## Directions:
Only these lines are needed: the first line of the entries below through the line with "Definition first_match (c", each returned exactly.

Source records
(** The file and the number of writes are what they were. *)
Definition untouched (f : file_state) (n : nat) (w : world) : Prop :=
  file w = f /\ saves w = n.

(** The invariant of the data model as a property of the state. *)
Definition kept (w : world) : Prop := store_ok (file w).

Definition changed_ok (r : option (task * list change)) : Prop :=
  match r with
  | Some (t, _) => task_ok t
  | None => True
  end.

(** The run [r] from [w] refused a task number: it failed, printed the valid
    range after whatever [load_tasks] printed, and wrote nothing. *)
Definition refused (w : world) (r : result bool * world) : Prop :=
  fst r = Ok false
  /\ file (snd r) = file w
  /\ saves (snd r) = saves w
  /\ out (snd r)
     = out w ++ read_error (file w)
       ++ [InvalidTaskNumber (List.length (stored (file w)))].

(** The number of tasks in the file. *)
Definition count (w : world) : Z := Z.of_nat (List.length (stored (file w))).

(** The leftmost match of [c\w+\s*] in [s]: [pre] comes before it and has
    no match, [g] is the word, [sp] the white space after it, [rest] what
    follows. *)
Definition first_match (c : ascii) (s g pre sp rest : string) : Prop :=
  s = (pre ++ String c (g ++ sp ++ rest))%string
  /\ has_token c pre = false
  /\ g <> EmptyString
  /\ all_chars is_word g = true
  /\ starts_with is_word (sp ++ rest) = false
  /\ all_chars is_space sp = true
  /\ starts_with is_space rest = false.

(** The parts of a result of the parser. *)
Definition cleaned (r : (option string * list string * Z) * list message)
  : option string := fst (fst (fst r)).
Definition inline_tags (r : (option string * list string * Z) * list message)
  : list string := snd (fst (fst r)).
Definition inline_priority
  (r : (option string * list string * Z) * list message) : Z := snd (fst r).
Definition printed (r : (option string * list string * Z) * list message)
  : list message := snd r.

(** [len(' '.join(ws))] is at most the weight of [ws], a word and one
    separator each. *)
Definition weight (ws : list string) : nat :=
  list_sum (map (fun w => S (String.length w)) ws).


(** ** Vocabulary of the statements about listing *)

(** The number and the task of every task line of an output. *)
Fixpoint lines (o : list message) : list (Z * task) :=
  match o with
  | [] => []
  | TaskLine _ index t _ :: o' => (index, t) :: lines o'
  | _ :: o' => lines o'
  end.

(** What a command printed: the output after it without the output before
    it. *)
Definition printed_by {A : Type} (m : M A) (w : world) : list message :=
  skipn (List.length (out w)) (out (snd (m w))).

Definition pending (t : task) : bool := negb (done t).

(** The level [list_tasks] filters by, if it does. *)
Definition filter_level (filter_priority : option string) : option Z :=
  match filter_priority with
  | Some fp =>
      if truthy filter_priority
      then match lookup (lower fp) PRIORITIES with
           | Some priority_level =>
               if negb (priority_level =? 0) then Some priority_level
               else None
           | None => None
           end
      else None
  | None => None
  end.

(** The tasks [list_tasks] keeps, in file order. *)
Definition selected (filter_tags : option (list string))
  (filter_priority : option string) (show_done : bool) (loaded : list task)
  : list task :=
  let l := if show_done then loaded else filter pending loaded in
  let l := match filter_tags with
           | Some ft => if nonempty ft then filter (has_any_tag ft) l else l
           | None => l
           end in
  match filter_level filter_priority with
  | Some priority_level =>
      filter (fun t => get_priority t =? priority_level) l
  | None => l
  end.

(** No comprehension ran: [filtered_tasks] is still the list [tasks]. *)
Definition same_list (filter_tags : option (list string))
  (filter_priority : option string) (show_done : bool) : bool :=
  show_done && negb (given filter_tags)
  && match filter_level filter_priority with
     | Some _ => false
     | None => true
     end.

Definition ordered (sort_by : string) (l : list task) : list task :=
  if String.eqb sort_by "priority" then sort priority_key_lt l
  else if String.eqb sort_by "created" then sort created_key_gt l
  else l.

(** The number [tasks.index(t) + 1] for a task of the list [all]. *)
Definition number_in (all : list task) (t : task) : Z :=
  match index_from O t all with
  | Some n => Z.of_nat n + 1
  | None => 0
  end.

Definition numbered (all : list task) (l : list task) : list (Z * task) :=
  map (fun t => (number_in all t, t)) l.

Definition prefix_of {A : Type} (p l : list A) : Prop :=
  exists rest, l = p ++ rest.

Definition priority_known (t : task) : Prop := 1 <= get_priority t <= 4.

(** The state [w] with [o] printed and [n] clock readings taken. *)
Definition after (w : world) (o : list message) (n : nat) : world :=
  mkWorld (file w) (saves w) (out w ++ o) n.

(** [y] may come after [x] in a listing by priority. *)
Definition by_priority (x y : task) : Prop :=
  get_priority y <= get_priority x.
(** * MdKeyboardContainerComponent: presentation lifecycle

    A shallow embedding of [src/keyboard-container.component.ts].  The
    component is an object whose methods mutate [this]; it is modelled by a
    record of its fields and a small state-and-exception monad.  Its
    collaborators (the rxjs [Subject], the Angular [NgZone], the portal host
    and the renderer) are libraries outside the repository: each one is
    modelled by the part of its behaviour the component relies on. *)

From Stdlib Require Import List Ascii String Bool Arith Lia.
Import ListNotations.
Open Scope string_scope.
Open Scope list_scope.

(** ** rxjs [Subject] *)

Module Rx.

(** A subscriber is identified by the number it got when it subscribed. *)
Definition Observer := nat.

(** What a subscriber can be told: a value ([next]) or the end of the
    stream ([complete]).  The component never calls [error]. *)
Inductive Notification : Type :=
| Next
| Complete.

Definition Delivery : Type := (Observer * Notification)%type.

(** [new Subject()]: not stopped, no observers.  [closed] is only set by
    [unsubscribe()] on the subject, which the component never calls. *)
Record Subject : Type := mkSubject {
  isStopped : bool;
  observers : list Observer
}.

Definition create : Subject := mkSubject false [].

Definition tell (n : Notification) (os : list Observer) : list Delivery :=
  map (fun o => (o, n)) os.

(** [subject.next()]: a stopped subject drops the value, otherwise every
    current observer gets it. *)
Definition next (s : Subject) : Subject * list Delivery :=
  if isStopped s then (s, []) else (s, tell Next (observers s)).

(** [subject.complete()]: marks the subject stopped, completes every
    current observer and empties the observer list. *)
Definition complete (s : Subject) : Subject * list Delivery :=
  (mkSubject true [], tell Complete (observers s)).

(** [subject.asObservable().subscribe(o)]: on a stopped subject the
    subscriber is completed at once, otherwise it joins the observers. *)
Definition subscribe (o : Observer) (s : Subject) : Subject * list Delivery :=
  if isStopped s then (s, [(o, Complete)])
  else (mkSubject false (observers s ++ [o]), []).

End Rx.

(** ** Data of the component *)

(** [export type KeyboardState = 'initial' | 'visible' | 'complete' | 'void'] *)
Inductive KeyboardState : Type :=
| initial
| visible
| complete
| void.

(** The string literal behind each member of the union type. *)
Definition literal (k : KeyboardState) : string :=
  match k with
  | initial => "initial"
  | visible => "visible"
  | complete => "complete"
  | void => "void"
  end.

## Answer to the exercise:
(** The file and the number of writes are what they were. *)
Definition untouched (f : file_state) (n : nat) (w : world) : Prop :=
  file w = f /\ saves w = n.

(** The invariant of the data model as a property of the state. *)
Definition kept (w : world) : Prop := store_ok (file w).

Definition changed_ok (r : option (task * list change)) : Prop :=
  match r with
  | Some (t, _) => task_ok t
  | None => True
  end.

(** The run [r] from [w] refused a task number: it failed, printed the valid
    range after whatever [load_tasks] printed, and wrote nothing. *)
Definition refused (w : world) (r : result bool * world) : Prop :=
  fst r = Ok false
  /\ file (snd r) = file w
  /\ saves (snd r) = saves w
  /\ out (snd r)
     = out w ++ read_error (file w)
       ++ [InvalidTaskNumber (List.length (stored (file w)))].

(** The number of tasks in the file. *)
Definition count (w : world) : Z := Z.of_nat (List.length (stored (file w))).

(** The leftmost match of [c\w+\s*] in [s]: [pre] comes before it and has
    no match, [g] is the word, [sp] the white space after it, [rest] what
    follows. *)
Definition first_match (c : ascii) (s g pre sp rest : string) : Prop :=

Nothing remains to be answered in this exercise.